(* ===== verification/Font.v ===== *)
(** * The two bitmap faces

    [kernel/src/font.rs]: 8x8 glyphs, a byte per row with bit 0 leftmost.  The
    body face is the table of printable ASCII and a few extras; the display
    face has capitals, digits and some punctuation of its own and falls back
    to the body face.  A [char] is its code point. *)

From S2P Require Import Prelude.

Module Font.

Definition GLYPH_W : Z := 8.
Definition GLYPH_H : Z := 8.

Inductive Font := Body | Display.
#[global] Instance Font_eq_dec : EqDecision Font.
Proof. solve_decision. Defined.

Definition NOTDEF : list Z := [126; 66; 66; 66; 66; 66; 126; 0].
Definition EM_DASH : list Z := [0; 0; 0; 0; 255; 0; 0; 0].
Definition ELLIPSIS : list Z := [0; 0; 0; 0; 0; 219; 219; 0].
Definition ARROW_L : list Z := [0; 4; 2; 253; 253; 2; 4; 0].
Definition ARROW_U : list Z := [24; 60; 126; 24; 24; 24; 24; 24].
Definition ARROW_R : list Z := [0; 32; 64; 191; 191; 64; 32; 0].
Definition ARROW_D : list Z := [24; 24; 24; 24; 24; 126; 60; 24].
Definition ARROW_RET : list Z := [4; 4; 36; 252; 32; 0; 0; 0].
Definition DISP_SLASH : list Z := [96; 48; 24; 12; 6; 3; 1; 0].
Definition DISP_PLUS : list Z := [0; 8; 8; 62; 8; 8; 0; 0].
Definition DISP_HYPHEN : list Z := [0; 0; 0; 62; 0; 0; 0; 0].
Definition DISP_EMDASH : list Z := [0; 0; 0; 127; 0; 0; 0; 0].
Definition DISP_COLON : list Z := [0; 12; 12; 0; 12; 12; 0; 0].
Definition DISP_DOT : list Z := [0; 0; 0; 0; 0; 12; 12; 0].
Definition DISP_COMMA : list Z := [0; 0; 0; 0; 0; 12; 12; 6].
Definition DISP_LBRACK : list Z := [60; 12; 12; 12; 12; 12; 60; 0].
Definition DISP_RBRACK : list Z := [30; 24; 24; 24; 24; 24; 30; 0].
Definition DISP_LPAREN : list Z := [24; 12; 12; 12; 12; 12; 24; 0].
Definition DISP_RPAREN : list Z := [12; 24; 24; 24; 24; 24; 12; 0].
Definition DISP_EQ : list Z := [0; 0; 62; 0; 62; 0; 0; 0].
Definition DISP_BANG : list Z := [12; 12; 12; 12; 12; 0; 12; 0].

Definition DISP_AZ : list (list Z) := [
  [62; 99; 99; 127; 99; 99; 99; 0];
  [63; 99; 99; 63; 99; 99; 63; 0];
  [62; 99; 3; 3; 3; 99; 62; 0];
  [31; 51; 99; 99; 99; 51; 31; 0];
  [127; 3; 3; 63; 3; 3; 127; 0];
  [127; 3; 3; 63; 3; 3; 3; 0];
  [62; 99; 3; 123; 99; 99; 62; 0];
  [99; 99; 99; 127; 99; 99; 99; 0];
  [127; 28; 28; 28; 28; 28; 127; 0];
  [60; 48; 48; 48; 51; 51; 30; 0];
  [99; 51; 27; 15; 27; 51; 99; 0];
  [3; 3; 3; 3; 3; 3; 127; 0];
  [99; 119; 127; 107; 99; 99; 99; 0];
  [99; 103; 111; 123; 115; 99; 99; 0];
  [62; 99; 99; 99; 99; 99; 62; 0];
  [63; 99; 99; 63; 3; 3; 3; 0];
  [62; 99; 99; 99; 59; 51; 94; 0];
  [63; 99; 99; 63; 27; 51; 99; 0];
  [62; 99; 3; 62; 96; 99; 62; 0];
  [127; 28; 28; 28; 28; 28; 28; 0];
  [99; 99; 99; 99; 99; 99; 62; 0];
  [99; 99; 99; 54; 54; 28; 8; 0];
  [99; 99; 99; 107; 127; 119; 99; 0];
  [99; 54; 28; 28; 28; 54; 99; 0];
  [99; 99; 54; 28; 28; 28; 28; 0];
  [127; 48; 24; 12; 6; 3; 127; 0]].

Definition DISP_09 : list (list Z) := [
  [62; 99; 115; 107; 103; 99; 62; 0];
  [12; 14; 12; 12; 12; 12; 30; 0];
  [62; 99; 48; 24; 12; 6; 127; 0];
  [62; 99; 48; 60; 48; 99; 62; 0];
  [56; 60; 54; 51; 127; 48; 48; 0];
  [127; 3; 63; 96; 96; 99; 62; 0];
  [62; 99; 3; 63; 99; 99; 62; 0];
  [127; 96; 48; 24; 12; 12; 12; 0];
  [62; 99; 99; 62; 99; 99; 62; 0];
  [62; 99; 99; 126; 96; 99; 62; 0]].

Definition BASIC : list (list Z) := [
  [0; 0; 0; 0; 0; 0; 0; 0];
  [24; 60; 60; 24; 24; 0; 24; 0];
  [54; 54; 0; 0; 0; 0; 0; 0];
  [54; 54; 127; 54; 127; 54; 54; 0];
  [12; 62; 3; 30; 48; 31; 12; 0];
  [0; 99; 51; 24; 12; 102; 99; 0];
  [28; 54; 28; 110; 59; 51; 110; 0];
  [6; 6; 3; 0; 0; 0; 0; 0];
  [24; 12; 6; 6; 6; 12; 24; 0];
  [6; 12; 24; 24; 24; 12; 6; 0];
  [0; 102; 60; 255; 60; 102; 0; 0];
  [0; 12; 12; 63; 12; 12; 0; 0];
  [0; 0; 0; 0; 0; 12; 12; 6];
  [0; 0; 0; 63; 0; 0; 0; 0];
  [0; 0; 0; 0; 0; 12; 12; 0];
  [96; 48; 24; 12; 6; 3; 1; 0];
  [62; 99; 115; 123; 111; 103; 62; 0];
  [12; 14; 12; 12; 12; 12; 63; 0];
  [30; 51; 48; 28; 6; 51; 63; 0];
  [30; 51; 48; 28; 48; 51; 30; 0];
  [56; 60; 54; 51; 127; 48; 120; 0];
  [63; 3; 31; 48; 48; 51; 30; 0];
  [28; 6; 3; 31; 51; 51; 30; 0];
  [63; 51; 48; 24; 12; 12; 12; 0];
  [30; 51; 51; 30; 51; 51; 30; 0];
  [30; 51; 51; 62; 48; 24; 14; 0];
  [0; 12; 12; 0; 0; 12; 12; 0];
  [0; 12; 12; 0; 0; 12; 12; 6];
  [24; 12; 6; 3; 6; 12; 24; 0];
  [0; 0; 63; 0; 0; 63; 0; 0];
  [6; 12; 24; 48; 24; 12; 6; 0];
  [30; 51; 48; 24; 12; 0; 12; 0];
  [62; 99; 123; 123; 123; 3; 30; 0];
  [12; 30; 51; 51; 63; 51; 51; 0];
  [63; 102; 102; 62; 102; 102; 63; 0];
  [60; 102; 3; 3; 3; 102; 60; 0];
  [31; 54; 102; 102; 102; 54; 31; 0];
  [127; 70; 22; 30; 22; 70; 127; 0];
  [127; 70; 22; 30; 22; 6; 15; 0];
  [60; 102; 3; 3; 115; 102; 124; 0];
  [51; 51; 51; 63; 51; 51; 51; 0];
  [30; 12; 12; 12; 12; 12; 30; 0];
  [120; 48; 48; 48; 51; 51; 30; 0];
  [103; 102; 54; 30; 54; 102; 103; 0];
  [15; 6; 6; 6; 70; 102; 127; 0];
  [99; 119; 127; 127; 107; 99; 99; 0];
  [99; 103; 111; 123; 115; 99; 99; 0];
  [28; 54; 99; 99; 99; 54; 28; 0];
  [63; 102; 102; 62; 6; 6; 15; 0];
  [30; 51; 51; 51; 59; 30; 56; 0];
  [63; 102; 102; 62; 54; 102; 103; 0];
  [30; 51; 7; 14; 56; 51; 30; 0];
  [63; 45; 12; 12; 12; 12; 30; 0];
  [51; 51; 51; 51; 51; 51; 63; 0];
  [51; 51; 51; 51; 51; 30; 12; 0];
  [99; 99; 99; 107; 127; 119; 99; 0];
  [99; 99; 54; 28; 28; 54; 99; 0];
  [51; 51; 51; 30; 12; 12; 30; 0];
  [127; 99; 49; 24; 76; 102; 127; 0];
  [30; 6; 6; 6; 6; 6; 30; 0];
  [3; 6; 12; 24; 48; 96; 64; 0];
  [30; 24; 24; 24; 24; 24; 30; 0];
  [8; 28; 54; 99; 0; 0; 0; 0];
  [0; 0; 0; 0; 0; 0; 0; 255];
  [12; 12; 24; 0; 0; 0; 0; 0];
  [0; 0; 30; 48; 62; 51; 110; 0];
  [7; 6; 6; 62; 102; 102; 59; 0];
  [0; 0; 30; 51; 3; 51; 30; 0];
  [56; 48; 48; 62; 51; 51; 110; 0];
  [0; 0; 30; 51; 63; 3; 30; 0];
  [28; 54; 6; 15; 6; 6; 15; 0];
  [0; 0; 110; 51; 51; 62; 48; 31];
  [7; 6; 54; 110; 102; 102; 103; 0];
  [12; 0; 14; 12; 12; 12; 30; 0];
  [48; 0; 48; 48; 48; 51; 51; 30];
  [7; 6; 102; 54; 30; 54; 103; 0];
  [14; 12; 12; 12; 12; 12; 30; 0];
  [0; 0; 51; 127; 127; 107; 99; 0];
  [0; 0; 31; 51; 51; 51; 51; 0];
  [0; 0; 30; 51; 51; 51; 30; 0];
  [0; 0; 59; 102; 102; 62; 6; 15];
  [0; 0; 110; 51; 51; 62; 48; 120];
  [0; 0; 59; 110; 102; 6; 15; 0];
  [0; 0; 62; 3; 30; 48; 31; 0];
  [8; 12; 62; 12; 12; 44; 24; 0];
  [0; 0; 51; 51; 51; 51; 110; 0];
  [0; 0; 51; 51; 51; 30; 12; 0];
  [0; 0; 99; 107; 127; 127; 54; 0];
  [0; 0; 99; 54; 28; 54; 99; 0];
  [0; 0; 51; 51; 51; 62; 48; 31];
  [0; 0; 63; 25; 12; 38; 63; 0];
  [56; 12; 12; 7; 12; 12; 56; 0];
  [24; 24; 24; 0; 24; 24; 24; 0];
  [7; 12; 12; 56; 12; 12; 7; 0];
  [110; 59; 0; 0; 0; 0; 0; 0]].

(** A range guards each index into a table. *)
Definition body_glyph (ch : Z) : outcome unit (list Z) :=
  if (32 <=? ch) && (ch <? 127) then or_panic (nth_z BASIC (ch - 32))
  else Val
    (match ch with
     | 0x2014 => EM_DASH
     | 0x2026 => ELLIPSIS
     | 0x2190 => ARROW_L
     | 0x2191 => ARROW_U
     | 0x2192 => ARROW_R
     | 0x2193 => ARROW_D
     | 0x2BA1 => ARROW_RET
     | _ => NOTDEF
     end).

Definition display_glyph (ch : Z) : outcome unit (list Z) :=
  let c := if (0x61 <=? ch) && (ch <=? 0x7A) then ch - 0x20 else ch in
  if (0x41 <=? c) && (c <=? 0x5A) then or_panic (nth_z DISP_AZ (c - 0x41))
  else if (0x30 <=? c) && (c <=? 0x39) then or_panic (nth_z DISP_09 (c - 0x30))
  else
    match c with
    | 0x2F => Val DISP_SLASH
    | 0x2B => Val DISP_PLUS
    | 0x2D => Val DISP_HYPHEN
    | 0x3A => Val DISP_COLON
    | 0x2E => Val DISP_DOT
    | 0x2C => Val DISP_COMMA
    | 0x5B => Val DISP_LBRACK
    | 0x5D => Val DISP_RBRACK
    | 0x28 => Val DISP_LPAREN
    | 0x29 => Val DISP_RPAREN
    | 0x3D => Val DISP_EQ
    | 0x21 => Val DISP_BANG
    | 0x2014 => Val DISP_EMDASH
    | _ => body_glyph ch
    end.

Definition glyph (font : Font) (ch : Z) : outcome unit (list Z) :=
  match font with
  | Body => body_glyph ch
  | Display => display_glyph ch
  end.

End Font.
....................
▸ YOUR TASK:
Scan the material for the word "then". Return every line where it is found.

▸ WRITTEN ANSWER:
  if (32 <=? ch) && (ch <? 127) then or_panic (nth_z BASIC (ch - 32))
  let c := if (0x61 <=? ch) && (ch <=? 0x7A) then ch - 0x20 else ch in
  if (0x41 <=? c) && (c <=? 0x5A) then or_panic (nth_z DISP_AZ (c - 0x41))
  else if (0x30 <=? c) && (c <=? 0x39) then or_panic (nth_z DISP_09 (c - 0x30))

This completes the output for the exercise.